Rectangle perimeter calculations come up in many practical situations. Homeowners use it to determine how much fencing they need for a rectangular yard or how much trim is needed for a room. Builders and carpenters calculate perimeter when framing walls or cutting moldings. Artists and framers use it to size picture frames. Athletes use it because a standard 400 m running track is designed around the perimeter of an inner rectangular field with two semicircular ends. Even gardeners use it when laying edging stones along a rectangular bed.
What are common mistakes when calculating rectangle perimeter?
Forgetting to multiply by 2 and just adding length + width gives only half the perimeter — a common error in homework. Mixing units (entering length in meters and width in centimeters) produces a meaningless sum without first converting both to the same unit. Confusing perimeter with area is conceptually different: P uses linear addition, while A = length × width uses multiplication. Including openings (gates, doors) that should be subtracted leads to over-buying fencing or trim. Treating a parallelogram as a rectangle works for perimeter (the formula gives the right answer) but fails for area, where the perpendicular height matters.
When should I NOT use this rectangle perimeter formula?

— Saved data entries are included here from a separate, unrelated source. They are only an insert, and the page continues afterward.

(** The status of the game after a move: over exactly when the move ended it. *)
Lemma moved_status env input db game player color plan :
  Gameplay.admits env input db game player color plan ->
  let row := Gameplay.movedRow env game color (env_observedAt env) plan in
  let continues := isNull (Gameplay.mp_terminal plan) in
  is_running row = continues /\ isTerminal row = negb continues /\
  g_turnStartedAt row = (if continues then Some (env_observedAt env) else None) /\
  g_status row = (if continues then "IN_PROGRESS" else "COMPLETED").
Proof.
  intros Ha row continues.
  pose proof (Gameplay.movedRow_spec env game color (env_observedAt env) plan)
    as (_ & _ & _ & _ & _ & _ & _ & _ & _ & _ & _ & _ & _ & _ & _ & Et). fold row in Et.
  pose proof (Gameplay.ad_status _ _ _ _ _ _ _ Ha) as Hst.
  pose proof (Gameplay.ad_plan _ _ _ _ _ _ _ Ha) as Hplan.
  pose proof (Gameplay.planMove_outcome _ _ _ _ _ _ _ Hplan) as Hboard. unfold continues.
  destruct (Gameplay.mp_terminal plan) as [o|]; simpl; destruct Et as (Es & -> & _).
  - destruct (Hboard o eq_refl) as [Hc _]. rewrite Hc in Es.
    split_and!; try done; [|apply isTerminal_spec; rewrite Es; auto].
    unfold is_running. by rewrite Es.
  - assert (g_status row = "IN_PROGRESS") as Es'
      by (rewrite Es; case_bool_decide; [done|]; by destruct Hst).
    split_and!; try done; [by apply running_from|].
    eapply not_terminal; [exact Es'|set_solver].
Qed.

Trapezoids, rhombi, and other quadrilaterals without two pairs of equal sides require summing all four sides individually rather than using the (length + width) shortcut. Irregular polygons need their sides measured and summed one by one — no shortcut applies. Curved boundaries (circles, ellipses, freeform shapes) use entirely different formulas: circumference C = 2πr for circles, and integral calculus for irregular curves. Three-dimensional 'edge length' problems (such as the total edge length of a box) use a different sum: 4 × (length + width + height) for a rectangular prism. For walls of a room you intend to paint or wallpaper, you typically want area, not perimeter — perimeter only helps with linear materials like trim and crown molding.